(** X4: in a run of a fresh pipeline, when the backend signals the
    completion of a running request and all its blobs can be copied, the
    map gains exactly one entry: under the sequence number the request was
    submitted with, the result built from that number, the metadata and the
    internal model data captured at submission, and the copied blobs.  No
    other entry changes and the slot is idle again. *)
Theorem X4_completion_stores_its_own_result
    capacity evs os s request GetBlob sl cb outs :
  run (AsyncPipeline_new capacity) evs = Some (os, s) →
  (Z.of_nat (accepted os) ≤ INT64_MAX)%Z →
  requestsPool s !! request = Some sl →
  running (slot_request sl) = true →
  completionCallback (slot_request sl) = Some cb →
  copyOutputs GetBlob getOutputsNames ∅ = inr outs →
  ∃ s1,
    step s (EvComplete request GetBlob) = Some (OutComplete true, s1)
    ∧ completedInferenceResults s !! cb_frameID cb = None
    ∧ completedInferenceResults s1 !! cb_frameID cb =
        Some {| frameId := cb_frameID cb; metaData := cb_metaData cb;
                internalModelData := cb_internalModelData cb;
                outputsData := outs |}
    ∧ (∀ k, k ≠ cb_frameID cb →
         completedInferenceResults s1 !! k = completedInferenceResults s !! k)
    ∧ size (completedInferenceResults s1) = S (size (completedInferenceResults s))
    ∧ requestsPool s1 !! request = Some (finished cb Idle)
    ∧ (outputFrameId s ≤ cb_frameID cb < inputFrameId s)%Z.
Proof.
  intros Hrun Hroom Hl Hrunning Hcb Hcopy.
  pose proof (wf_new capacity) as Hwf0.
  destruct (ordered_new capacity) as [Hord0 _].
  destruct (run_inflight _ _ _ _ Hwf0 Hord0 (inflight_fresh_new capacity) Hroom Hrun)
    as (Hwf & _ & Hfresh & _).
  destruct (Hfresh _ _ _ Hl Hrunning Hcb) as (Hb & Hnone & _).
  destruct (step_complete_enabled s request GetBlob sl cb Hl Hrunning Hcb)
    as [s1 Hstep].
  unfold callbackSucceeds in Hstep. rewrite Hcopy in Hstep.
  exists s1. split; [done|]. split; [done|].
  pose proof (step_transition _ _ _ _ Hwf Hstep) as HT.
  inversion HT as [| |request' GetBlob' sl' cb' outs' Hl' Hrun' Hcb' Hcopy'| | | |];
    subst.
  assert (sl' = sl) as -> by congruence.
  assert (cb' = cb) as -> by congruence.
  assert (outs' = outs) as -> by congruence.
  cbn. rewrite (emplace_fresh _ _ _ Hnone).
  split; [apply lookup_insert_eq|].
  split; [intros k Hk; by apply lookup_insert_ne|].
  split; [by apply map_size_insert_None|].
  split; [|done]. apply list_lookup_insert_eq. by eapply lookup_lt_Some.
Qed.

(** X5: in a run of a fresh pipeline no result is ever dropped or stored
    twice: the map holds exactly the results of the continuations that
    succeeded and have not been handed to the caller yet. *)
Theorem X5_map_holds_completed_minus_retrieved capacity evs os s :
  run (AsyncPipeline_new capacity) evs = Some (os, s) →
  (Z.of_nat (accepted os) ≤ INT64_MAX)%Z →
  size (completedInferenceResults s) + length (retrieved os) = released os
  ∧ length (retrieved os) = Z.to_nat (outputFrameId s).
Proof.
  intros Hrun Hroom.
  pose proof (wf_new capacity) as Hwf0.
  destruct (ordered_new capacity) as [Hord0 Hcov0].
  destruct (run_inflight _ _ _ _ Hwf0 Hord0 (inflight_fresh_new capacity) Hroom Hrun)
    as (_ & _ & _ & Hsize).
  destruct (run_ordered _ _ _ _ Hwf0 Hord0 Hcov0 Hroom Hrun)
    as (_ & _ & _ & Hret & _).
  cbn in Hsize, Hret. rewrite map_size_empty in Hsize.
  split; [lia|]. rewrite Hret, length_seqZ. f_equal. lia.
Qed.

End InFlight.

(** ** Retrieval behind a failed continuation *)

Section Stall.

Context {model : ModelBase}.

Lemma transition_stalled f s ev o s' :
  wf s → stalled f s →
  (is_accepted o = true → (inputFrameId s < INT64_MAX)%Z) →
  transition s ev o s' → stalled f s'.
Proof.
  intros Hwf (Hb & Hnone & Hslots) Hroom HT.
  pose proof Hwf as (Hin & Hout & _).
  destruct HT as [? ?|inputData metaData request sl Hfind Hl Hidle
                 |request GetBlob sl cb outs Hl Hrun Hcb Hcopy
                 |request GetBlob sl cb e Hl Hrun Hcb Hcopy
                 |Hnone'|r Hsome Hfid|Hwake]; try done.
  - assert (inputFrameId s < INT64_MAX)%Z as Hlt.
    { apply Hroom. cbn. destruct (Z.eqb_spec (inputFrameId s) (-1)); [lia|done]. }
    unfold stalled. cbn. rewrite next_frameId_small by lia.
    split; [lia|]. split; [done|].
    intros i sl1 cb1 Hi Hrun1 Hcb1.
    apply list_lookup_insert_Some in Hi as [(<- & <- & _)|[_ Hi]].
    + cbn in Hcb1. injection Hcb1 as <-. cbn. lia.
    + by eapply Hslots.
  - unfold stalled. cbn. split; [done|]. split.
    + apply emplace_lookup_None; [done|]. intros Hsame.
      by apply (Hslots _ _ _ Hl Hrun Hcb).
    + intros i sl1 cb1 Hi Hrun1 Hcb1.
      apply list_lookup_insert_Some in Hi as [(<- & <- & _)|[_ Hi]]; [done|].
      by eapply Hslots.
  - unfold stalled. cbn. split; [done|]. split; [done|].
    intros i sl1 cb1 Hi Hrun1 Hcb1.
    apply list_lookup_insert_Some in Hi as [(<- & <- & _)|[_ Hi]]; [done|].
    by eapply Hslots.
  - assert (f ≠ outputFrameId s) as Hne by (intros ->; congruence).
    unfold stalled. cbn. rewrite next_frameId_small by lia.
    split; [lia|]. split; [|done]. by rewrite lookup_delete_ne.
Qed.

Lemma run_stalled f evs : ∀ s os s',
  wf s → stalled f s →
  (inputFrameId s + Z.of_nat (accepted os) ≤ INT64_MAX)%Z →
  run s evs = Some (os, s') → stalled f s'.
Proof.
  induction evs as [|ev evs IH]; intros s os s' Hwf Hst Hroom Hrun.
  - by injection Hrun as <- <-.
  - apply run_cons_inv in Hrun as (o & s1 & os1 & Hstep & Hrun & ->).
    pose proof (step_transition _ _ _ _ Hwf Hstep) as HT.
    pose proof (transition_wf _ _ _ _ Hwf HT) as Hwf1.
    pose proof (transition_inputFrameId _ _ _ _ Hwf HT) as Hin1.
    pose proof Hwf as (Hin & _).
    unfold accepted in Hroom. cbn [tally] in Hroom. fold (accepted os1) in Hroom.
    assert (is_accepted o = true → (inputFrameId s < INT64_MAX)%Z) as Hroom1.
    { intros Ho. rewrite Ho in Hroom. lia. }
    apply (IH s1 os1 s' Hwf1); [|  |done].
    + by apply (transition_stalled f s ev o s1).
    + rewrite Hin1. destruct (is_accepted o); [|lia].
      rewrite next_frameId_small; [lia|]. split; [lia|]. by apply Hroom1.
Qed.

(** X6: in a run of a fresh pipeline, once the continuation of the
    submission numbered [f] has failed, the output cursor never gets past
    [f]: the result for [f] never reaches the map, and neither that result
    nor any later one is ever handed to the caller, whatever is submitted,
    completed or retrieved afterwards. *)
Theorem X6_retrieval_stalls_at_a_failed_frame
    capacity evs1 os1 s request GetBlob sl cb s1 evs2 os2 s2 :
  run (AsyncPipeline_new capacity) evs1 = Some (os1, s) →
  requestsPool s !! request = Some sl →
  completionCallback (slot_request sl) = Some cb →
  step s (EvComplete request GetBlob) = Some (OutComplete false, s1) →
  run s1 evs2 = Some (os2, s2) →
  (Z.of_nat (accepted os1 + accepted os2) ≤ INT64_MAX)%Z →
  (outputFrameId s2 ≤ cb_frameID cb < inputFrameId s2)%Z
  ∧ completedInferenceResults s2 !! cb_frameID cb = None
  ∧ ∀ k, k ∈ retrieved (os1 ++ os2) → (k < cb_frameID cb)%Z.
Proof.
  intros Hrun1 Hl Hcb Hstep Hrun2 Hroom.
  pose proof (wf_new capacity) as Hwf0.
  destruct (ordered_new capacity) as [Hord0 Hcov0].
  assert (0 + Z.of_nat (accepted os1) ≤ INT64_MAX)%Z as Hroom1 by lia.
  destruct (run_inflight _ _ _ _ Hwf0 Hord0 (inflight_fresh_new capacity)
              Hroom1 Hrun1) as (Hwf & Hord & Hfresh & _).
  destruct (run_ordered _ _ _ _ Hwf0 Hord0 Hcov0 Hroom1 Hrun1)
    as (_ & Hcov & Hin & Hret1 & _).
  cbn in Hin, Hret1. rewrite Z.sub_0_r in Hret1.
  pose proof (step_transition _ _ _ _ Hwf Hstep) as HT.
  pose proof (transition_wf _ _ _ _ Hwf HT) as Hwf1.
  assert (is_accepted (OutComplete false) = true → (inputFrameId s < INT64_MAX)%Z)
    as Hnoacc by done.
  pose proof (transition_ordered _ _ _ _ Hwf Hord Hnoacc HT) as Hord1.
  pose proof (transition_covered _ _ _ _ Hwf Hord Hcov Hnoacc HT) as Hcov1.
  assert (stalled (cb_frameID cb) s1 ∧ outputFrameId s1 = outputFrameId s
          ∧ inputFrameId s1 = inputFrameId s) as (Hst1 & Hout1 & Hin1).
  { inversion HT as [| | |request' GetBlob' sl' cb' e Hl' Hrunning Hcb' Hcopy| | |];
      subst.
    assert (sl' = sl) as -> by congruence.
    assert (cb' = cb) as -> by congruence.
    destruct (Hfresh _ _ _ Hl Hrunning Hcb) as (Hb & Hnone & Huniq).
    split; [|done]. split; [done|]. split; [done|]. cbn.
    intros i sl1 cb1 Hi Hrun1' Hcb1 Hsame.
    apply list_lookup_insert_Some in Hi as [(<- & <- & _)|[Hne Hi]]; [done|].
    apply Hne. symmetry. by apply (Huniq i sl1 cb1). }
  assert (inputFrameId s1 + Z.of_nat (accepted os2) ≤ INT64_MAX)%Z as Hroom2 by lia.
  destruct (run_stalled _ _ _ _ _ Hwf1 Hst1 Hroom2 Hrun2) as (Hb2 & Hnone2 & _).
  destruct (run_ordered _ _ _ _ Hwf1 Hord1 Hcov1 Hroom2 Hrun2)
    as (_ & _ & _ & Hret2 & Hle2).
  split; [done|]. split; [done|].
  intros k Hk. rewrite retrieved_app, Hret1, Hret2 in Hk.
  apply elem_of_app in Hk as [Hk|Hk]; apply elem_of_seqZ in Hk; lia.
Qed.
- - - - -
Aim of the task: For an answer, give a copy of every line in the listing that holds the word "injection".

Solution:
    + cbn in Hcb1. injection Hcb1 as <-. cbn. lia.
  - by injection Hrun as <- <-.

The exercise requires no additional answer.